Artigo Cida Pedrosa Ana Siqueira Divulgacao

 

 

Na nota editorial do livro Solo para vialejo (Cepe Editora, 2019), de Cida Pedrosa, afirmei tratar-se de um longo poema épico-lírico. Se o lírico é uma manifestação poética que prima pelas representações das experiências do eu, e o épico uma forma que, tradicionalmente, se associa às grandes narrativas de um povo e de seus feitos, que se dirá de um poema que tenta fundir esses dois rios?

A epopeia clássica supostamente entra em decadência a partir do século XVIII, quando o romance, seu sucessor (?) infiel, caiu no gosto da ascendente burguesia europeia e passou a ser o gênero narrativo mais nobre. O herói moderno, imperfeito, incompleto, mais próximo do humano comum, vence o herói que tinha o tamanho de seu mundo, o inteiriço herói clássico. Se o último é tomado como modelo exemplar de um povo, o primeiro é valorizado, dentro de um zeitgeist romântico, justo por suas características individuais.

Um caminho é pensar no declínio da epopeia como um afastamento do ethos original que a justificava, hipótese que remete a um essencialismo parmenidiano. Outro caminho seria concordar com Heráclito que “o ser advém”, e que os gêneros literários foram evoluindo junto com as formações sociais: o leitor moderno voltaria aos gêneros antigos com outra sensibilidade, que, ao mesmo tempo, ver-se-ia modificada por esse contato.

Se é verdade a primeira hipótese, e se o conceito de Nação é uma invenção do Romantismo, é óbvio que a epopeia estava em maus lençóis para assumir o papel de DJ da modernidade. Lukács e Poe, entre outros, vaticinaram, de alguma forma, que a modernidade tornou a epopeia inviável para a pista de dança. Não sei se é tão simples.

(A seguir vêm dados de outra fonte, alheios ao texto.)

Definition GetRule (m : option t)
  : list (option (RoutingRule.t net_PortRange net_PortList net_NetworkList net_Network)) :=
  match m with
  | Some m => Rule m
  | None => []
  end.

Definition GetBalancingRule (m : option t) : list (option BalancingRule.t) :=
  match m with
  | Some m => BalancingRule m
  | None => []
  end.

End Net.

End Config.

(** ** net/url, outbound.Manager, task.Periodic *)

Record URL : Type := {
  Scheme : string;
  Host : string;
  Path : string
}.

(** An outbound handler is known to the model by its identity only. *)
Definition Handler := nat.

(** [obm.GetHandler(tag)]; [None] is Go's nil. *)
Definition Manager := string -> option Handler.

Inductive Task : Type := task_run.   (* the method value [s.run] *)

Record Periodic : Type := {
  p_Interval : Duration;
  p_Execute : Task
}.

(** A goroutine launched by a call. *)
Inductive Goroutine : Type :=
| GoPeriodicStart (p : Periodic).

(** ** OptimalStrategy *)

Record OptimalStrategy : Type := {
  timeout : Duration;
  interval : Duration;
  url : option URL;
  count : Z;                   (* uint32 *)
  obm : option Manager;
  tag : string;
  tags : list string;
  periodic : option Periodic
}.

Definition with_obm (s : OptimalStrategy) (m : Manager) :=
  {| timeout := timeout s; interval := interval s; url := url s; count := count s;
     obm := Some m; tag := tag s; tags := tags s; periodic := periodic s |}.

Definition with_tags (s : OptimalStrategy) (ts : list string) :=
  {| timeout := timeout s; interval := interval s; url := url s; count := count s;
     obm := obm s; tag := tag s; tags := ts; periodic := periodic s |}.

Definition with_tag (s : OptimalStrategy) (t : string) :=
  {| timeout := timeout s; interval := interval s; url := url s; count := count s;
     obm := obm s; tag := t; tags := tags s; periodic := periodic s |}.

Definition with_periodic (s : OptimalStrategy) (p : Periodic) :=
  {| timeout := timeout s; interval := interval s; url := url s; count := count s;
     obm := obm s; tag := tag s; tags := tags s; periodic := Some p |}.

Definition default_url : string := "https://www.google.com".

Section Construction.

(** [url.Parse]: the URL, or the error. *)
Variable url_Parse : string -> URL + string.

(** The pointer [url.Parse] returns next to its error: nil with an error. *)
Definition parsed (r : URL + string) : option URL :=
  match r with
  | inl u => Some u
  | inr _ => None
  end.

Definition NewOptimalStrategy (config : BalancingOptimalStrategyConfig)
  : Outcome OptimalStrategy :=
  let s_timeout :=
    if Timeout config =? 0 then wrap_int64 (Second * 5)
    else wrap_int64 (Millisecond * Timeout config) in
  let s_interval :=
    if Interval config =? 0 then wrap_int64 (wrap_int64 (Second * 60) * 10)
    else wrap_int64 (Millisecond * Interval config) in
  s_url <-
    (if (Url config =? "")%string then Returned (parsed (url_Parse default_url))
     else match url_Parse (Url config) with
          | inr err => Panicked err
          | inl u =>
              if negb (Scheme u =? "http")%string && negb (Scheme u =? "https")%string
              then Panicked "Only http/https url support"
              else Returned (Some u)
          end) ;;
  let s_count := if Count config =? 0 then 3 else Count config in
  Returned {| timeout := s_timeout; interval := s_interval; url := s_url;
              count := s_count; obm := None; tag := ""; tags := [];
              periodic := None |}.

End Construction.

(** ** PickOutbound *)

Definition PickOutbound (s : OptimalStrategy) (m : Manager) (ts : list string)
  : Outcome (string * OptimalStrategy * list Goroutine) :=
  if (List.length ts =? 0)%nat then Panicked "0 tags"
  else if (List.length ts =? 1)%nat then Returned (tag s, s, [])
  else
    let s := with_obm s m in
    let s := with_tags s ts in
    match periodic s with
    | None =>
        (* periodicMutex.Lock(); the second test reads the same nil *)
        t0 <- index (tags s) 0 ;;
        let s := with_tag s t0 in
        let p := {| p_Interval := interval s; p_Execute := task_run |} in
        let s := with_periodic s p in
        Returned (tag s, s, [GoPeriodicStart p])
    | Some _ => Returned (tag s, s, [])
    end.

(** The calls of PickOutbound a caller makes one after the other: what each
    returns, the strategy after the last, and the goroutines launched. *)
Fixpoint PickOutbound_each (s : OptimalStrategy) (calls : list (Manager * list string))
  : Outcome (list string * OptimalStrategy * list Goroutine) :=
  match calls with
  | [] => Returned ([], s, [])
  | (m, ts) :: calls' =>
      r <- PickOutbound s m ts ;;
      let '(t, s1, gs) := r in
      r' <- PickOutbound_each s1 calls' ;;
      let '(picked, s2, gs') := r' in
      Returned (t :: picked, s2, gs ++ gs')
  end.

(** ** One probe (the body of the loop of testOutboud) *)

(** What one probe through an outbound observes: the clock before the request
    ([time.Now().UnixNano()], int64), what [client.Do] returns ([None] for
    an error, else the bytes the response body delivers), and the clock after
    the body has been scanned. The body delivers bytes until one of its reads
    returns [io.EOF] or fails (the connection breaks, or [Client.Timeout]
    expires during the read); the Scanner ends its input on both alike, and
    testOutboud does not ask [scanner.Err()] which of them it was. *)
Record Probe : Type := {
  startAt : Z;
  response : option (list Byte.byte);
  finishAt : Z
}.

(** The probes of a round, by outbound handler and trial number. *)
Definition Network := Handler -> nat -> Probe.

Definition newline : Byte.byte := Byte.x0a.
Definition carriage_return : Byte.byte := Byte.x0d.
(** Two descending arrangements of the same pairs have the same counts
    before a change of score. *)
Lemma boundary_counts P1 P2 A1 A2 p1 p2 C1 C2 prev1 prev2 :
  Permutation P1 P2 ->
  descending_pairs P1 -> descending_pairs P2 ->
  P1 = A1 ++ p1 :: C1 -> P2 = A2 ++ p2 :: C2 ->
  (fst p1 == fst p2)%Q ->
  last_score A1 prev1 -> last_score A2 prev2 ->
  ~ (fst p1 == prev1)%Q -> ~ (fst p2 == prev2)%Q ->
  negatives A1 = negatives A2 /\ positives A1 = positives A2.
Proof.
  intros HP Hs1 Hs2 E1 E2 Hp Hl1 Hl2 Hn1 Hn2.
  assert (HA : Permutation A1 A2).
  { rewrite <- (prefix_above A1 C1 p1 prev1), <- (prefix_above A2 C2 p2 prev2);
      try assumption; try (rewrite <- E1; assumption); try (rewrite <- E2; assumption).
    rewrite <- E1, <- E2.
    rewrite (filter_ext (fun u => py_lt (fst p1) (fst u))
                        (fun u => py_lt (fst p2) (fst u)))
      by (intros u; now apply py_lt_compat).
    now apply Permutation_filter. }
  split; [now apply negatives_perm | now apply positives_perm].
Qed.

Lemma last_score_snoc A p prev : (fst p == prev)%Q -> last_score (A ++ [p]) prev.
Proof. intros H. right. now exists A, p. Qed.

Lemma negatives_snoc A (p : Q * Z) :
  negatives (A ++ [p]) = negatives A + (if snd p =? 1 then 0 else 1).
Proof. rewrite negatives_app. cbn [negatives]. lia. Qed.

Lemma positives_snoc A (p : Q * Z) :
  positives (A ++ [p]) = positives A + (if snd p =? 1 then 1 else 0).
Proof. rewrite positives_app. cbn [positives]. lia. Qed.

Section Ties.

Variables (P1 P2 : list (Q * Z)).
Hypothesis HP : Permutation P1 P2.
Hypothesis Hs1 : descending_pairs P1.
Hypothesis Hs2 : descending_pairs P2.
(** No program can be launched. *)
Definition cannot_launch (t : nat) (c : Cmd) (m : Machine) : ProcOutcome :=
  LaunchFailed "[WinError 193] %1 is not a valid Win32 application".

(** The installer of Miniconda creates conda.exe; [conda init] exits
    with 1. *)
Definition conda_exe : string := "C:\Users\me\miniconda3_bitnet\Scripts\conda.exe".

Definition init_fails (t : nat) (c : Cmd) (m : Machine) : ProcOutcome :=
  match argv c with
  | _ :: "init" :: _ => Exited 1 EmptyString EmptyString m
  | _ => Exited 0 EmptyString EmptyString (Demo.with_node conda_exe (File (Text "MZ")) m)
  end.

Definition conda_url : string :=
  "https://repo.anaconda.com/miniconda/Miniconda3-latest-Windows-x86_64.exe".

Definition vs_url : string := "https://aka.ms/vs/17/release/vs_BuildTools.exe".

(** The world once the installer of Miniconda is downloaded. *)
Definition conda_downloaded : World :=
  Eval vm_compute in
    fst (snd (download_file Demo.env0 conda_url
                (Demo.join_path temp_dir "miniconda_installer.exe")
                (@None (@Callback unit))
                (logged Demo.world0 INFO "Installing Miniconda", tt))).

(** The world once the installer of the build tools is downloaded, and
    once it has run and Visual Studio was looked for. *)
Definition vs_downloaded : World :=
  Eval vm_compute in
    fst (snd (download_file Demo.env0 vs_url (Demo.join_path temp_dir "vs_buildtools.exe")
                (@None (@Callback unit))
                (logged Demo.world0 INFO "Installing Visual Studio Build Tools", tt))).

Definition vs_run : Cmd :=
  mkCmd [Demo.join_path temp_dir "vs_buildtools.exe"; "--quiet"; "--norestart"; "--wait";
         "--add"; "Microsoft.VisualStudio.Workload.VCTools"; "--includeRecommended"]
        None false.

Definition vs_looked_for : World :=
  Eval vm_compute in
    snd (check_visual_studio
           (mkWorld (machine vs_downloaded) (S (clock vs_downloaded))
              (trace vs_downloaded ++
               [EvLog INFO "Running Visual Studio Build Tools installer";
                EvSpawn vs_run]))).

(** Every program exits with [rc], having written [err] to its error
    stream. *)
Definition fails_with (rc : N) (err : string) (t : nat) (c : Cmd) (m : Machine)
  : ProcOutcome :=
  Exited rc EmptyString err m.

(** A window whose configuration names the environment manager and the
    installation directory. *)
Definition window2 : Window :=
  mkWindow {[ "conda_path" := JStr "C:\conda\Scripts\conda.exe";
              "install_dir" := JStr "C:\Users\me\BitNet" ]}
           "C:\Users\me\BitNet" true "Not Running" "BitNet-7B-base" true None [].

(** The state after the first step of an installation started from a
    window without configuration. *)
Definition cloned0 : World * Window :=
  Eval vm_compute in
    snd (InstallerTab.clone_step Demo.env3 "C:\Users\me\BitNet" (Demo.world1, Demo.window0)).

End Scenario.

Module PanelScenario.
Import Installer Core Prerequisites.

(** A machine on which [where] finds every program, and Visual Studio
    is at its first place. *)
Definition all_found (t : nat) (c : Cmd) (m : Machine) : ProcOutcome :=
  Exited 0 ("C:\tools\" +:+ List.last (argv c) EmptyString +:+ nl) EmptyString m.

Definition env_found : Env := Scenario.with_proc all_found.

Definition world_vs : World :=
  mkWorld (Demo.with_node "C:\Program Files\Microsoft Visual Studio\2022" Dir Demo.machine0)
          O [].

Definition panel0 : Panel := mkPanel false false false [].

Definition git_checked : World :=
  Eval vm_compute in snd (check_git env_found world_vs).

Definition conda_checked : World :=
  Eval vm_compute in snd (check_conda env_found git_checked).

Definition vs_checked : World :=
  Eval vm_compute in snd (check_visual_studio conda_checked).

(** A server that announces no length. *)
Definition env_no_length : Env :=
  mkEnv (proc Demo.env0) (fun _ _ => Response None [Chunk "MZ"; Chunk "PE"])
        (tree Demo.env0) (path_join Demo.env0) (path_dirname Demo.env0)
        (expandvars Demo.env0) (home Demo.env0) (localappdata Demo.env0).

Fernand Braudel acreditava que a percepção do tempo é múltipla, não mais a seccionada em acontecimentos — o tempo breve —, cronológica e sequencialmente organizados, mas desdobrada em movimentos cíclicos que, por sua vez fazem emergir mentalidades há muito submersas para dar luz a novas estéticas, estruturas e arranjos sociais. É o que ele chama de fenômeno da longa duração. Octavio Paz diz que “o velho de milênios também pode atingir a modernidade: basta que se apresente como uma negação da tradição e que nos proponha outra”. Dito de outra forma: os barrocos não sumiram da balada quando surgiram os neoclássicos, e a epopeia não fechou a conta e foi para a casa quando a diva romance começou seu reinado na pista da modernidade ao lado da poesia lírica, que também se transformou em algo distinto do que era, a ponto de confundir-se com o próprio conceito de poesia.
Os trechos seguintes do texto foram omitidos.